16Pourtant, si le sang de Marie, égorgée par le héros dépossédé de tout, envahit l’univers sonore de la fin de l’opéra de Berg jusqu’à engloutir, en son acmé désespéré, le peu de vivant qui restait dans un monde désert, le sang n’est, dans le paradoxal Château de Barbe-Bleue qu’un mode d’interrogation, sous forme de leitmotif insistant, relayé par différents pupitres.
17S’il renvoie aux angoisses du conte de Perrault et de ses avatars populaires [4], l’opéra de Béla Bartók est aux antipodes du genre « gore », ce qu’ignorent certaines mises en scène exploitant naïvement les poncifs coûteux d’un fantastique surligné.
18Loin de tout expressionnisme morbide, le thème du sang, tel qu’il est traité par le musicien hongrois, est l’image sonore d’un questionnement de plus en plus profond, à mesure que l’opéra progresse, sur la cruauté du vivant et de l’amour.
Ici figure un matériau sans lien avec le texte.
(** A loop over rounds, given that each round keeps the representation. *)
Lemma rounds_rep (f : list Z → nat → list Z) (g : list Fp → nat → list Fp) rs st xs :
  length st = WIDTH → represents_all st xs →
  (∀ st xs r, r ∈ rs → length st = WIDTH → represents_all st xs →
     length (f st r) = WIDTH ∧ represents_all (f st r) (g xs r)) →
  length (fold_left f rs st) = WIDTH ∧ represents_all (fold_left f rs st) (fold_left g rs xs).
Proof.
  intros Hl H Hf. revert st xs Hl H. induction rs as [|r rs IH]; intros st xs Hl H; [done|].
  cbn [fold_left]. destruct (Hf st xs r) as [Hl' H']; [set_solver|done..|].
  apply IH; [|done..]. intros. apply Hf; [set_solver|done..].
Qed.

Lemma full_rounds_rep st xs start :
  (start ≤ 4)%nat → length st = WIDTH → represents_all st xs →
  length (full_rounds st start) = WIDTH ∧
  represents_all (full_rounds st start) (fold_left spec_full_round (seq start 4) xs).
Proof.
  intros Hs Hl H. apply rounds_rep; [done..|]. intros s ys r Hr Hls Hrep.
  apply elem_of_seq in Hr. assert (length (map sbox (add_rc s r)) = WIDTH) as Hlen.
  { rewrite length_map. unfold add_rc. by rewrite length_imap. }
  split; [by rewrite external_length|]. apply external_linear_layer_rep; [done|].
  apply sbox_rep, add_rc_rep; [done| |done]. unfold ROUNDS_F. lia.
Qed.

Lemma partial_rounds_rep st xs :
  length st = WIDTH → represents_all st xs →
  length (partial_rounds st) = WIDTH ∧
  represents_all (partial_rounds st) (fold_left spec_partial_round (seq 0 22) xs).
Proof.
  intros Hl H. apply rounds_rep; [done..|]. intros s ys r _ Hls Hrep.
  unfold add_rci. destruct s as [|x s]; [done|].
  apply Forall2_cons_inv_l in Hrep as (y & ys' & Hx & Hrep & ->).
  cbn [insert list_insert]. change ((?a :: ?l) !!! 0%nat) with a.
  split; [by rewrite internal_length|]. apply internal_linear_layer_rep; [done|].
  constructor; [|done]. apply rep_pow7, rep_add; [done|].
  apply rep_new, lookup_total_Forall; [apply constants_u64 | done].
Qed.

Lemma permute_rep st xs :
  length st = WIDTH → represents_all st xs →
  length (permute st) = WIDTH ∧ represents_all (permute st) (spec_permute xs).
Proof.
  intros Hl H. unfold permute, spec_permute. cbv zeta.
  pose proof (external_linear_layer_rep st xs Hl H) as H0.
  rewrite <- external_length in Hl.
  destruct (full_rounds_rep _ _ 0 ltac:(lia) Hl H0) as [Hl1 H1].
  destruct (partial_rounds_rep _ _ Hl1 H1) as [Hl2 H2].
  exact (full_rounds_rep _ _ 4 ltac:(lia) Hl2 H2).
Qed.

(** ** Both layers are invertible *)

(** The inverse of the circulant, and of the block matrix around it. *)
Definition inv_ext_entry (i j : nat) : Fp :=
  (fp (if (i / 4 =? j / 4)%nat then 4611686017353646081 else 4611686017353646080)%Z
   * fp (nth ((8 + j mod 4 - i mod 4) mod 4)
       [12649195933312857820; 8959847119429940956; 16338544747195774684; 1581149491664107228]%Z 0%Z))%fp.

(** The inverses of the diagonal, and of one plus their sum. *)
Definition diag_inv : list Z := [
  13806053890864727292; 16039304555552744694; 18000805539296046064; 1120712292707969966;
  18151938884699337764; 16223473244271871235; 7784472447174841387; 11935060317972544447;
  12400051796508006841; 5848187894058753806; 1664410347336977730; 1496632066239311320
].

Definition inv_int_entry (i j : nat) : Fp :=
  ((if (i =? j)%nat then fp (nth i diag_inv 0%Z) else 0)
   - fp 12305863381627227842 * fp (nth i diag_inv 0%Z) * fp (nth j diag_inv 0%Z))%fp.

Ltac matrix_cbv := cbv -[Zmod.add Zmod.mul Zmod.sub Zmod.zero Zmod.one fp p].

Lemma ext_invertible xs :
  length xs = WIDTH → mat_vec inv_ext_entry (mat_vec ext_entry xs) = xs.
Proof. intros Hl. twelve xs Hl. matrix_cbv. repeat apply (f_equal2 cons); [ring..|reflexivity]. Qed.

Lemma int_invertible xs :
  length xs = WIDTH → mat_vec inv_int_entry (mat_vec int_entry xs) = xs.
Proof. intros Hl. twelve xs Hl. matrix_cbv. repeat apply (f_equal2 cons); [ring..|reflexivity]. Qed.


(** 7 * 10540996611094048183 = 1 + 4 * (p - 1). *)
Lemma seventh_root (x : Fp) : ((x ^ 7) ^ 10540996611094048183 = x)%fp.
Proof.
  destruct (decide (x = 0%fp)) as [->|Hx]; [by rewrite !fp_pow_0_l by lia|].
  rewrite <- Zmod.pow_mul_r_nonneg by lia.
  change (7 * 10540996611094048183) with ((p - 1) * 4 + 1).
  rewrite Zmod.pow_add_r_nonneg, Zmod.pow_mul_r_nonneg, fermat_pow, Zmod.pow_1_l, Zmod.pow_1_r
    by (assumption || unfold p; lia).
  apply Zmod.mul_1_l.
Qed.

Lemma seventh_inj (x y : Fp) : (x ^ 7 = y ^ 7)%fp → x = y.
Proof. intros H. by rewrite <- (seventh_root x), <- (seventh_root y), H. Qed.

Lemma list_cons_inj {A} (x y : A) xs ys : x :: xs = y :: ys → x = y ∧ xs = ys.
Proof. by intros [=]. Qed.

Lemma seventh_list_inj (xs ys : list Fp) :
  map (λ x, x ^ 7)%fp xs = map (λ x, x ^ 7)%fp ys → xs = ys.
Proof.
  revert ys. induction xs as [|x xs IH]; intros [|y ys] H; try done.
  cbn [map] in H. apply list_cons_inj in H as [H1 H2]. f_equal; [by apply seventh_inj | by apply IH].
Qed.

Lemma ext_inj xs ys :
  length xs = WIDTH → length ys = WIDTH → mat_vec ext_entry xs = mat_vec ext_entry ys → xs = ys.
Proof. intros Hx Hy H. by rewrite <- (ext_invertible xs), <- (ext_invertible ys), H. Qed.

Lemma int_inj xs ys :
  length xs = WIDTH → length ys = WIDTH → mat_vec int_entry xs = mat_vec int_entry ys → xs = ys.
Proof. intros Hx Hy H. by rewrite <- (int_invertible xs), <- (int_invertible ys), H. Qed.

Lemma fp_add_cancel (x y c : Fp) : (x + c = y + c)%fp → x = y.
Proof. intros H. fp_solve 1%fp H. Qed.

Lemma spec_add_rc_inj xs ys r :
  length xs = WIDTH → length ys = WIDTH → length (EXTERNAL_CONSTANTS !!! r) = WIDTH →
  spec_add_rc xs r = spec_add_rc ys r → xs = ys.
Proof.
  unfold spec_add_rc, WIDTH. generalize (EXTERNAL_CONSTANTS !!! r). intros cs Hx Hy Hc H.
  revert ys cs Hy Hc H. rewrite <- Hx. clear Hx.
  induction xs as [|x xs IH]; intros [|y ys] [|c cs] Hy Hc H; try done.
  cbn [zip_with length] in *. apply list_cons_inj in H as [H1 H2]. f_equal; [by eapply fp_add_cancel|].
  apply (IH ys cs); [lia|lia|done].
Qed.

Lemma ext_constants_length r : (r < ROUNDS_F)%nat → length (EXTERNAL_CONSTANTS !!! r) = WIDTH.
Proof. intros Hr. unfold ROUNDS_F in Hr. do 8 (destruct r as [|r]; [done|]). lia. Qed.

Lemma spec_full_round_inj xs ys r :
  (r < ROUNDS_F)%nat → length xs = WIDTH → length ys = WIDTH →
  spec_full_round xs r = spec_full_round ys r → xs = ys.
Proof.
  intros Hr Hx Hy H. pose proof (ext_constants_length r Hr) as Hc. unfold WIDTH in *.
  assert (∀ zs, length zs = 12%nat → length (map (λ x, x ^ 7)%fp (spec_add_rc zs r)) = 12%nat) as Hl.
  { intros zs Hz. unfold spec_add_rc. rewrite length_map, length_zip_with. lia. }
  apply ext_inj in H; [|by apply Hl..]. apply seventh_list_inj in H. by eapply spec_add_rc_inj.
Qed.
Cette cruauté n’a cessé de hanter l’homme Bartók et d’inspirer le créateur du Château de Barbe-Bleue, du Prince de Bois et du Mandarin merveilleux jusqu’à l’apaisement de son troisième concerto pour piano composé l’année de sa mort en exil aux États-Unis (1945), œuvre achevée par l’un de ses élèves, comme le Requiem de Mozart [5].
19Ainsi, dès la première séquence de l’opéra ; dès le franchissement de la première porte, la musique de Bartók, si profondément humaine, déconstruit, par sa gravité spirituelle, le décor d’épouvante que nous croyions avoir à reconnaître : le lieu où se terrerait un nouveau Gilles de Rais ou La Barbe-Bleue du conte, meurtrier de ses épouses, châtié in extremis par les deux frères de la dernière, vouée à son tour au cabinet sanglant.
20Ici, point de sang figé ni de cadavres de femmes suspendus dans un cagibi. Point de Loup, y es-tu ? et de frisson d’enfance. Le manoir créé par Bartók n’enferme que nos angoisses et nos douleurs infligées ou subies. Sa musique transcende notre intranquillité d’adultes née de la difficulté, voire de l’impossibilité d’accéder à cet amour qui est pourtant la vocation de l’humain. Vocation donc appel, unique sujet de la création lyrique, en général et en particulier.
« Même pas peur » ou l’indécence de l’amour sûr de son droit
21De ce point de vue, le personnage le plus intéressant du huis clos, celui qui nous questionne davantage que Barbe-Bleue sur le cannibalisme de ce qu’on appelle l’amour, c’est bien Judith.
22Par la dernière épouse du reclus, l’indiscrétion détruit un amour qui ne demandait qu’à être. La mise à mort du vivant change de main et de sexe et celle qui la provoque, par sa folle curiosité, se condamne elle-même à disparaître. C’est en ce sens que, par rapport à ses origines, l’opéra de Béla Bartók peut être dit paradoxal.
23En la voix de l’héroïne se chante, à travers les sept stations de la déambulation presque christique d’un amour voué à sa perte, la précipitation d’un désir possessif, qui traque son objet jusqu’à le réifier.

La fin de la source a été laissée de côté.